**Working data**
(* ===== verification/JsWorker.v ===== *)
(** * JavaScript workers

    [ng-js-worker]: the stored scripts ([js_worker]), their permissions ([auth.rs]) and the
    RPC methods [create], [read], [update], [delete], [list_all_js_worker] and
    [get_rt_pool].  QuickJS is not part of the repository: [JsEngine] is the compiler of the
    running engine.  [get_db()] is the optional connection of the world, which holds the
    [js_worker] and [js_result] tables. *)
From stdpp Require Import base strings pretty gmap list numbers sorting.
From Stdlib Require Import Ascii.
From S2P Require Import Prelude Errors Json Db Permission TokenCache TokenCheck KvAuth KvStore StaticBucket Retention JsPool.

(** ** [String::from_utf8] *)

Definition is_cont (b : Z) : bool := ((0x80 <=? b) && (b <=? 0xBF))%Z.
Definition between (lo b hi : Z) : bool := ((lo <=? b) && (b <=? hi))%Z.

(** The width of a character by its first byte; 0 for a byte that cannot start one. *)
Definition utf8_char_width (b : Z) : nat :=
  if (b <? 0x80)%Z then 1 else if between 0xC2 b 0xDF then 2
  else if between 0xE0 b 0xEF then 3 else if between 0xF0 b 0xF4 then 4 else 0.

Definition second_of_3 (first b : Z) : bool :=
  if (first =? 0xE0)%Z then between 0xA0 b 0xBF
  else if (first =? 0xED)%Z then between 0x80 b 0x9F else is_cont b.
Definition second_of_4 (first b : Z) : bool :=
  if (first =? 0xF0)%Z then between 0x90 b 0xBF
  else if (first =? 0xF4)%Z then between 0x80 b 0x8F else is_cont b.

(** [Utf8Error]: the valid prefix and the length of the bad sequence ([None] at the end of input). *)
Record Utf8Error : Type := { valid_up_to : nat; error_len : option nat }.

Fixpoint run_utf8_validation (fuel index : nat) (v : list Z) : result Utf8Error unit :=
  let err n := Err {| valid_up_to := index; error_len := n |} in
  match fuel, v with
  | _, [] => Ok tt
  | O, _ => Ok tt
  | S fuel, first :: v1 =>
      match utf8_char_width first, v1 with
      | 1, _ => run_utf8_validation fuel (index + 1) v1
      | 2, [] => err None
      | 2, b :: v2 => if is_cont b then run_utf8_validation fuel (index + 2) v2 else err (Some 1)
      | 3, [] => err None
      | 3, b :: v2 =>
          if negb (second_of_3 first b) then err (Some 1) else
          match v2 with
          | [] => err None
          | c :: v3 => if is_cont c then run_utf8_validation fuel (index + 3) v3 else err (Some 2)
          end
      | 4, [] => err None
      | 4, b :: v2 =>
          if negb (second_of_4 first b) then err (Some 1) else
          match v2 with
          | [] => err None
          | c :: v3 =>
              if negb (is_cont c) then err (Some 2) else
              match v3 with
              | [] => err None
              | d :: v4 => if is_cont d then run_utf8_validation fuel (index + 4) v4 else err (Some 3)
              end
          end
      | _, _ => err (Some 1)
      end
  end.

**To do**
In the records above, locate every line with the string "match" and copy it.

**Written response**
  match fuel, v with
      match utf8_char_width first, v1 with
          match v2 with
          match v2 with
              match v3 with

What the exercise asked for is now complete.